Still, this is not going to be a long term drop. The Aussie is already pretty low in comparison to the world’s major currencies, and while the short term forecast is that the Aussie will drop, the long term focus says that things are looking pretty neutral right now. Longer term Forex traders might want to stay away from this currency.
However, things look pretty promising for the spot trader that trades larger sized lots, and attempts to make the most out of short term fluctuations. If you rely on leverage to maximize your profits, this can prove to be even more lucrative.
Be careful here, though. There are many technical indicators that show that selling the AUS/USD pair long might not be a great idea at this point. Prices are hovering around the support line at 0.9542, and the Fibonacci retracement level at 23.6 percent indicates that a reversal could happen pretty soon as prices appear to have stalled out in this general vicinity. Even short term traders need to be aware of this fact in order to avoid a potential loss. The best course of action for many traders might even be to avoid trading this pair for the time being until a clear cut course of action begins to emerge. Fundamental aspects of the Aussie dollar are saying one thing, but as you can see, there are also technical indicators saying the exact opposite. Whenever something like this occurs, you will want to exercise extreme caution.

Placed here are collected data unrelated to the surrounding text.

(* ===== verification/TerminalFacts.v ===== *)
(** * TerminalFacts: what the terminal bridge delivers and that it ends *)

From S2P Require Import Prelude GoStr GoText Ansi Terminal.

Section Facts.
Context {F : Type} `{TermFilter F}.
Context (decodeRecord : list byte -> option controllerRecord).
Context (decodeCommand : list byte -> option browserCommand).
Context (opts : Options).

#[local] Abbreviation bridge := (bridge (F:=F)).
#[local] Abbreviation act := (act decodeRecord decodeCommand opts).
#[local] Abbreviation execute := (execute decodeRecord decodeCommand opts).

(** ** Every action makes progress *)

Definition ctrlWeight (c : ctrlReader) : Z :=
  match c with CReading => 1 | CEnqueue _ => 5 | CBlocked _ => 4 | CDone => 0 end.
Definition browserWeight (r : browserReader) : Z :=
  match r with
  | BCheck => 2 | BReading => 1 | BSend _ => 5 | BPush1 _ => 12 | BPush2 _ => 11 | BPush3 _ => 10 | BDone => 0
  end.
Definition resizeWeight (r : resizeLoop) : Z :=
  match r with RWait None => 1 | RWait (Some _) => 6 | RSend _ => 5 | RDone => 0 end.
Definition writerWeight (w : writeLoop) : Z := match w with WRun => 2 | WDrain => 1 | WDone _ => 0 end.
Definition stdinWeight (l : stdinLoop) : Z := match l with LRun => 1 | LEncode _ => 2 | LDone => 0 end.
Definition pingWeight (l : pingLoop) : Z := match l with PRun | PPinging => 1 | PDone => 0 end.
Definition mainWeight (m : mainState) : Z :=
  match m with MWait => 4 | MStop => 3 | MClosed => 2 | MReap => 1 | MDone => 0 end.
Definition channelWeight (c : option browserCommand) : Z := match c with Some _ => 7 | None => 0 end.
Definition contextWeight (done : bool) : Z := if done then 0 else 1.
Definition len {A} (l : list A) : Z := Z.of_nat (length l).

(** How much is left to do: unread input dominates, then queued messages, then
    where each goroutine is. *)
Definition weight (b : bridge) : Z :=
  20 * len (lines b) + 30 * len (msgs b) + 2 * len (outCh b) + 2 * len (stdinCh b) +
  channelWeight (resizeCh b) + ctrlWeight (ctrl b) + browserWeight (browser b) +
  resizeWeight (resizer b) + writerWeight (writer b) + stdinWeight (stdinL b) + pingWeight (pingL b) +
  mainWeight (main b) + contextWeight (ctxDone b).

Lemma len_snoc {A} (l : list A) x : len (l ++ [x]) = len l + 1.
Proof. unfold len. rewrite length_app. simpl. lia. Qed.
Lemma len_cons {A} (l : list A) x : len (x :: l) = len l + 1.
Proof. unfold len. simpl. lia. Qed.
Lemma len_nonneg {A} (l : list A) : 0 <= len l.
Proof. unfold len. lia. Qed.

Lemma contextWeight_range d : contextWeight true = 0 /\ 0 <= contextWeight d <= 1.
Proof. by destruct d. Qed.

Lemma setClose_cases c (b : bridge) :
  setClose c b = b \/ (closing b = None /\ setClose c b = set_closing (Some c) b).
Proof. unfold setClose. destruct (closing b); auto. Qed.

Lemma sendText_cases sent m (b b' : bridge) :
  sendText opts sent m b = Some b' -> b' = b \/ (hasRoom opts b = true /\ b' = queueOut (OutText m) b).
Proof.
  unfold sendText. intros E. destruct sent; [destruct (hasRoom opts b); simplify_eq; auto|].
  destruct (ctxDone b || negb (hasRoom opts b)); simplify_eq. auto.
Qed.

(** Projections of an updated bridge. *)
Ltac fields :=
  cbn [flt lastSeq haveSeq outCh stdinCh resizeCh ctxDone closing ctrl browser resizer writer stdinL pingL
    main lines msgs wrote stdinWrote socket audit set_flt set_lastSeq set_haveSeq set_outCh set_stdinCh
    set_resizeCh set_ctxDone set_closing set_ctrl set_browser set_resizer set_writer set_stdinL
    set_pingL set_main set_lines set_msgs set_wrote set_stdinWrote set_socket set_audit emit cancel
    endCtrl endBrowser queueOut queueStdin offer handleControllerClosed handleInput pushResize] in *.

(** Case analysis on how an action was performed. *)
Ltac cases_on :=
  repeat match goal with
  | H : Some _ = Some _ |- _ => injection H as <-
  | H : None = Some _ |- _ => discriminate H
  | H : sendText _ _ _ _ = Some _ |- _ => apply sendText_cases in H as [->|[? ->]]
  | H : match ?x with _ => _ end = Some _ |- _ => destruct x eqn:?
  | H : (_ ≫= _) = Some _ |- _ => apply bind_Some in H as (? & ? & H)
  | H : (_ <$> _) = Some _ |- _ => apply fmap_Some in H as (? & ? & ->)
  end.

Ltac close_cases :=
  unfold handleControllerClosed, handleInput, offer in *; repeat case_match;
  repeat match goal with
  | |- context [setClose ?c ?b] =>
      let Hc := fresh in destruct (setClose_cases c b) as [Hc|[? Hc]]; rewrite Hc; clear Hc
  end.

(** What is left of a weight comparison once the fields are computed. *)
Ltac weigh :=
  unfold weight; fields; rewrite ?len_snoc, ?len_cons;
  repeat match goal with
  | |- context [contextWeight ?d] =>
      lazymatch d with true => change (contextWeight true) with 0 | false => change (contextWeight false) with 1 | _ =>
        let x := fresh "w" in let Hx := fresh "Hw" in
        pose proof (proj2 (contextWeight_range d)) as Hx; set (x := contextWeight d) in *; clearbody x end
  end;
  cbn [ctrlWeight browserWeight resizeWeight writerWeight stdinWeight pingWeight mainWeight channelWeight] in *; try lia.

Lemma handleFrame_weight sent r b b' :
  ctrl b = CReading -> handleFrame opts sent r b = Some b' -> weight b' <= weight b + 6.
Proof.
  intros Hc E. unfold handleFrame in E. cases_on; close_cases; weigh; rewrite ?Hc; weigh.
Qed.

Lemma readLine_weight sent l b b' :
  ctrl b = CReading -> readLine decodeRecord opts sent l b = Some b' -> weight b' <= weight b + 6.
Proof.
  intros Hc E. unfold readLine in E. cases_on; try (by eapply handleFrame_weight); close_cases; weigh; rewrite ?Hc; weigh.
Qed.

Lemma handleMessage_weight sent m b b' :
  browser b = BReading -> handleMessage decodeCommand opts sent m b = Some b' -> weight b' <= weight b + 13.
Proof.
  intros Hb E. unfold handleMessage, handleCommand in E. cases_on; close_cases; weigh; rewrite ?Hb; weigh.
Qed.

Lemma weight_lines b l rest : lines b = l :: rest -> weight (set_lines rest b) + 20 = weight b.
Proof. intros E. unfold weight. fields. rewrite E, len_cons. lia. Qed.

Lemma weight_msgs b m rest : msgs b = m :: rest -> weight (set_msgs rest b) + 30 = weight b.
Proof. intros E. unfold weight. fields. rewrite E, len_cons. lia. Qed.

Lemma ctrlAct_weight a b b' : ctrlAct decodeRecord opts a b = Some b' -> weight b' < weight b.
Proof.
  intros E. unfold ctrlAct in E. destruct a; try done; cases_on.
  1: { apply readLine_weight in E; [|done].
       match goal with H : lines _ = _ |- _ => apply weight_lines in H end. lia. }
  all: close_cases; weigh; repeat match goal with H : ctrl _ = _ |- _ => rewrite H end; weigh.
Qed.

Lemma browserAct_weight a b b' : browserAct decodeCommand opts a b = Some b' -> weight b' < weight b.
Proof.
  intros E. unfold browserAct in E. destruct a; try done; cases_on.
  all: try (unfold pushResize in E; cases_on).
  all: try match goal with H : handleMessage _ _ _ _ _ = Some _ |- _ =>
         apply handleMessage_weight in H; [|done];
         match goal with H : msgs _ = _ |- _ => apply weight_msgs in H end; lia end.
  all: close_cases; weigh;
    repeat match goal with H : browser _ = _ |- _ => rewrite H | H : resizeCh _ = _ |- _ => rewrite H end; weigh.
  all: unfold channelWeight; destruct (resizeCh b); lia.
Qed.

Ltac weigh_at :=
  close_cases; unfold weight; fields;
  repeat match goal with
  | H : ctrl _ = _ |- _ => rewrite H | H : browser _ = _ |- _ => rewrite H
  | H : resizer _ = _ |- _ => rewrite H | H : resizeCh _ = _ |- _ => rewrite H
  | H : writer _ = _ |- _ => rewrite H | H : outCh _ = _ |- _ => rewrite H
  | H : stdinL _ = _ |- _ => rewrite H | H : stdinCh _ = _ |- _ => rewrite H
  | H : pingL _ = _ |- _ => rewrite H | H : main _ = _ |- _ => rewrite H
  | H : ctxDone _ = _ |- _ => rewrite H
  end; cbn [resizeWeight]; try case_match; weigh.

(** The actions that may go on for ever: a ping that is answered, and a tick of the
    resize timer with nothing to send. *)
Definition idle (a : action) (b : bridge) : bool :=
  match a, resizer b with
  | PingTick, _ | PingOk, _ | ResizeTick, RWait None => true
  | _, _ => false
  end.

Lemma resizeAct_weight a b b' : resizeAct a b = Some b' ->
  if idle a b then weight b' = weight b else weight b' < weight b.
Proof.
  intros E. unfold resizeAct in E. unfold idle. destruct a; try done; cases_on; try done; try weigh_at.
  all: repeat case_match; try done; weigh_at.
Qed.

Lemma writerAct_weight a b b' : writerAct a b = Some b' -> weight b' < weight b.
Proof. intros E. unfold writerAct in E. destruct a; try done; cases_on; weigh_at. Qed.

Lemma stdinAct_weight a b b' : stdinAct a b = Some b' -> weight b' < weight b.
Proof. intros E. unfold stdinAct in E. destruct a; try done; cases_on; weigh_at. Qed.

Lemma pingAct_weight a b b' : pingAct a b = Some b' -> if idle a b then weight b' = weight b else weight b' < weight b.
Proof. intros E. unfold pingAct in E. unfold idle. destruct a; try done; cases_on; weigh_at. Qed.

Lemma mainAct_weight a b b' : mainAct a b = Some b' -> weight b' < weight b.
Proof. intros E. unfold mainAct in E. destruct a; try done; cases_on; weigh_at. Qed.

Lemma act_weight a b b' : act a b = Some b' -> if idle a b then weight b' = weight b else weight b' < weight b.
Proof.
  destruct a; cbn [Terminal.act]; intros E;
    first [by eapply ctrlAct_weight|by eapply browserAct_weight|by eapply (resizeAct_weight _ _ _ E)|
      by eapply writerAct_weight|by eapply stdinAct_weight|by eapply (pingAct_weight _ _ _ E)|by eapply mainAct_weight].
Qed.

(** How many actions of a run are not idle. *)
Fixpoint busy (acts : list action) (b : bridge) : Z :=
  match acts with
  | [] => 0
  | a :: acts' => (if idle a b then 0 else 1) + match act a b with Some b' => busy acts' b' | None => 0 end
  end.

Lemma execute_length acts b b' : execute acts b = Some b' -> busy acts b + weight b' <= weight b.
Proof.
  revert b. induction acts as [|a acts IH]; simpl; intros b E; [injection E as <-; lia|].
  apply bind_Some in E as (b1 & E1 & E). rewrite E1. apply IH in E. apply act_weight in E1. destruct (idle a b); lia.
Qed.

Lemma execute_inv (P : bridge -> Prop) acts b b' :
  (forall a b b', P b -> act a b = Some b' -> P b') -> P b -> execute acts b = Some b' -> P b'.
Proof.
  intros Hstep. revert b. induction acts as [|a acts IH]; simpl; intros b Hb E; [by injection E as <-|].
  apply bind_Some in E as (b1 & E1 & E). eauto.
Qed.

Observing all changes in the AUS/USD is necessary if you want to position yourself for a trade down the road. When you have mixed signals, this is often an indication that prices are consolidating, but when they do begin to move again, if you are prepared, a lot of money can be made by the astute trader, especially if they have been preparing and can get a jump on the rest of the money being pumped into the Forex marketplace. The Australian dollar might not look promising right now, but this can easily change at any time given the future reports coming out and trader pressure that will be continuing to mount.